- **EXERCISE REQUIREMENTS**: Filter the listing and keep only the lines with the word "destruct".

- **EXCERPTED DATA**:
(* ===== verification/Pipeline.v ===== *)
(** * Requests that follow each other on a connection (instance.c)

    The parts of the server put together: reading a header, parsing it, finding
    the file and answering, once for every request that a client has sent
    ahead.  The theorem compares what one call of [handle_requests] does with
    a specification that looks at each request alone. *)
From S2P Require Export Instance.

(** ** Specification *)

(** The text of a GET: the URL, and what follows it up to the empty line. *)
Definition get_header (u v : bytes) : bytes := bs "GET " ++ u ++ bs " " ++ v.

Definition request_text (r : bytes * bytes) : bytes := get_header r.1 r.2 ++ CRLF ++ CRLF.

(** The client did not ask to close the connection. *)
Definition stays_open (v : bytes) : Prop :=
  match field_value (bs "Connection") (v ++ CRLF) with
  | Some c => starts_with (bs "close") c = false
  | None => True
  end.

Section Answers.
Context {F : Type} `{Posix F}.
Context (conf : weborf_configuration_t).

Definition page_path (u : bytes) : bytes := conf.(c_basedir) ++ clean_page u.

Definition answer_type (fs : F) (fd : Z) : bytes :=
  if conf.(c_send_content_type)
  then mime_text (default (bs "(null)")
         (mime_get_fd px_magic true (px_contents fs fd) (px_fstat fs fd)))
  else [].

(** The header of an answer on a connection that stays open. *)
Definition answer_head (code : Z) (size : option Z) (extra : option bytes) (mt : Z) : bytes :=
  status_text code (reason_phrase code) ++ server_text
  ++ (if mt =? -1 then [] else etag_text mt)
  ++ (if size is Some n then length_text true n else [])
  ++ default [] extra ++ CRLF.

(** The header that goes with [count] bytes of the file [fd]. *)
Definition file_head (fs : F) (fd code count : Z) (extra : bytes) : bytes :=
  answer_head code (Some count) (Some extra) (px_fstat fs fd).(st_mtime).

Definition extra_fits (fs : F) (fd code count : Z) (extra : bytes) : Prop :=
  (length extra < ABUFFER)%nat /\ 0 ∉ extra /\ (length (file_head fs fd code count extra) < HEADBUF)%nat.

Definition error_answer (code : Z) (descr : bytes) : bytes :=
  let page := err_page code descr in err_head code descr (Z.of_nat (length page)) ++ page.

(** A GET over HTTP/1.1 that keeps the connection. *)
Record get_request (u v : bytes) : Prop := {
  gr_complete : complete_header (get_header u v);
  gr_url : u <> [] /\ chr " " ∉ u /\ chr "?" ∉ u;
  gr_version : starts_with (bs "HTTP/1.1") v = true;
  gr_open : stays_open v;
  gr_path : 0 ∉ page_path u /\ (length (page_path u) < URI_LEN)%nat;
}.

(** A file that can be read. *)
Record readable (fs : F) (fd : Z) : Prop := {
  re_open : 0 <= fd;
  re_regular : S_ISDIR (px_fstat fs fd).(st_mode) = false;
  re_size : (px_fstat fs fd).(st_size) = Z.of_nat (length (px_contents fs fd));
  re_max : (px_fstat fs fd).(st_size) <= LONG_MAX;
}.

(** What a request gets, by itself: there is no such file; the client has it; it
    gets the whole of it, or the part it asks for; there is no such part. *)
Inductive answered (fs : F) (u v : bytes) : bytes -> Prop :=
  | answered_missing :
      px_open_rd fs (page_path u) < 0 -> answered fs u v (error_answer 404 (bs "Page not found"))
  | answered_unchanged fd :
      px_open_rd fs (page_path u) = fd ->
      let mt := (px_fstat fs fd).(st_mtime) in
      readable fs fd -> etag_test v mt = Some true -> answered fs u v (answer_head 304 None None mt)
  | answered_whole fd :
      px_open_rd fs (page_path u) = fd ->
      let size := (px_fstat fs fd).(st_size) in
      readable fs fd -> etag_test v (px_fstat fs fd).(st_mtime) = Some false ->
      field_value (bs "Range") (v ++ CRLF) = None ->
      extra_fits fs fd 200 size (answer_type fs fd) ->
      answered fs u v (file_head fs fd 200 size (answer_type fs fd) ++ px_contents fs fd)
  | answered_part x y fd :
      px_open_rd fs (page_path u) = fd ->
      let size := (px_fstat fs fd).(st_size) in
      let slice := take (Z.to_nat (y - x + 1)) (drop (Z.to_nat x) (px_contents fs fd)) in
      let extra := range_text x y size ++ answer_type fs fd in
      readable fs fd -> etag_test v (px_fstat fs fd).(st_mtime) = Some false ->
      range_request v x y -> x <= y < size -> extra_fits fs fd 206 (y - x + 1) extra ->
      answered fs u v (file_head fs fd 206 (y - x + 1) extra ++ slice)
  | answered_outside x y fd :
      px_open_rd fs (page_path u) = fd ->
      let size := (px_fstat fs fd).(st_size) in
      readable fs fd -> etag_test v (px_fstat fs fd).(st_mtime) = Some false ->
      range_request v x y -> size <= x \/ size <= y ->
      answered fs u v (error_answer 416 (bs "Range not satisfiable")).

(** Between two requests: what is left to read, and nothing of the last one in
    the memory of the next. *)
Record idle (n : nat) (fs : F) (rest : bytes) (w : world F) : Prop := {
  id_request : request_ok n w;
  id_rest : pending w = rest;
  id_fs : w.(w_fs) = fs;
  id_strfile : length w.(w_conn).(strfile) = URI_LEN;
}.
End Answers.

(** ** Lemmas: parsing the request *)

Section Parse.
Context {F : Type} `{Posix F}.
Context (conf : weborf_configuration_t).

(** What the fields [strtok_r] and [modURL] work on look like at the end. *)
Definition request_mem (u stale v : bytes) : bytes :=
  (bs "GET" ++ [0]) ++ clean_page u ++ 0 :: stale ++ (v ++ CRLF)
  ++ 0 :: LF :: replicate (INBUFFER + 1 - (length (get_header u v) + 4)) 0.

(** The connection of a parsed request. *)
Definition parsed (u stale v : bytes) (c : connection_t) : connection_t :=
  set_basedir conf.(c_basedir) (set_req (request_mem u stale v)
    (set_page_len (Z.of_nat (length u)) (set_get_params None
      (set_keep_alive true (set_protocol_version HTTP_1_1
        (set_http_param (length u + 5) (set_page 4 (set_method 0 (set_method_id GET c))))))))).

Lemma keep_alive_read v buf :
  stays_open v -> (12 <= length buf)%nat ->
  let r := field_result (bs "Connection") v buf 12 in r.1 && begins_with r.2 (bs "close") = false.
Proof.
  intros Ho Hb. unfold field_result, stays_open in *.
  destruct (field_value (bs "Connection") (v ++ CRLF)) as [c|]; [|done].
  destruct (Z.ltb_spec (Z.of_nat (length c) + 1) 12); [|done]. cbn [fst snd andb]. unfold begins_with.
  rewrite cstr_prefix_app_nul. destruct (starts_with _ (cstr_prefix c)) eqn:E; [|done].
  destruct (cstr_prefix_app_rest c) as [t Et]. rewrite Et in Ho. by rewrite (starts_with_app_l _ _ _ E) in Ho.
Qed.
(* ===== verification/Startup.v ===== *)
(** * The start of the server (listener.c, mynet.c, utils.c)

    [main] up to its loop: the options, the listening socket, the change of
    user and group, the detaching from the shell, the queue and the first
    threads; or, with -T, the one connection that is served before any of that,
    and after which the process ends.  What the process asks the system for is
    recorded in order; [inl] is how it ends.  The loop itself is Listener.v. *)
From S2P Require Export Worker MyNet Configuration.

(** ** Definitions *)

Definition ROOTUID : Z := 0.
Definition ROOTGID : Z := 0.
Definition MAXQ : Z := 40.
Definition NOMEM : Z := 7.

Definition O_NONBLOCK : Z := 2048.
Definition O_CLOEXEC : Z := 524288.

Definition SIGINT : Z := 2.
Definition SIGUSR1 : Z := 10.
Definition SIGTERM : Z := 15.

(** The functions that are called on a signal. *)
Inductive handler :=
  | Quit
  | PrintQueueStatus.

#[export] Instance handler_eq_dec : EqDecision handler.
Proof. solve_decision. Defined.

(** What the process does, with the results that decide how it goes on. *)
Inductive start_event :=
  | EvDisclaimer
  | EvSocket (s : Z)
  | EvSetsockopt (s opt val : Z) (ok : bool)
  | EvGetFlags (s flags : Z)
  | EvSetFlags (s flags : Z)
  | EvBind (s port : Z) (ok : bool)
  | EvListen (s backlog : Z)
  | EvSetgid (gid : Z) (ok : bool)
  | EvSetuid (uid : Z) (ok : bool)
  | EvFork (pid : Z)
  | EvIgnoreSighup
  | EvQueue (size : Z) (ok : bool)
  | EvThreadAttr
  | EvThreads (n : nat)
  | EvServe
  | EvSignal (sig : Z) (h : handler)
  | EvCloselog.

#[export] Instance start_event_eq_dec : EqDecision start_event.
Proof. solve_decision. Defined.

(** A computation that records events and may end the process; [None] is an
    access outside a buffer. *)
Definition S (A : Type) : Type := list start_event -> option ((ending + A) * list start_event).

#[export] Instance S_ret : MRet S := fun A x t => Some (inr x, t).
#[export] Instance S_bind : MBind S := fun A B f m t =>
  match m t with
  | Some (inr x, t') => f x t'
  | Some (inl x, t') => Some (inl x, t')
  | None => None
  end.

Definition event (e : start_event) : S unit := fun t => Some (inr tt, t ++ [e]).
Definition end_ {A} (x : ending) : S A := fun t => Some (inl x, t).
Definition exit_ {A} (code : Z) : S A := end_ (Exited code).
Definition steps {A} (o : option A) : S A :=
  fun t => match o with Some x => Some (inr x, t) | None => None end.

Definition IPV6_V6ONLY : Z := 26.
Definition SO_REUSEADDR : Z := 2.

- **SOLUTION**:
  destruct (field_value (bs "Connection") (v ++ CRLF)) as [c|]; [|done].
  destruct (Z.ltb_spec (Z.of_nat (length c) + 1) 12); [|done]. cbn [fst snd andb]. unfold begins_with.
  rewrite cstr_prefix_app_nul. destruct (starts_with _ (cstr_prefix c)) eqn:E; [|done].
  destruct (cstr_prefix_app_rest c) as [t Et]. rewrite Et in Ho. by rewrite (starts_with_app_l _ _ _ E) in Ho.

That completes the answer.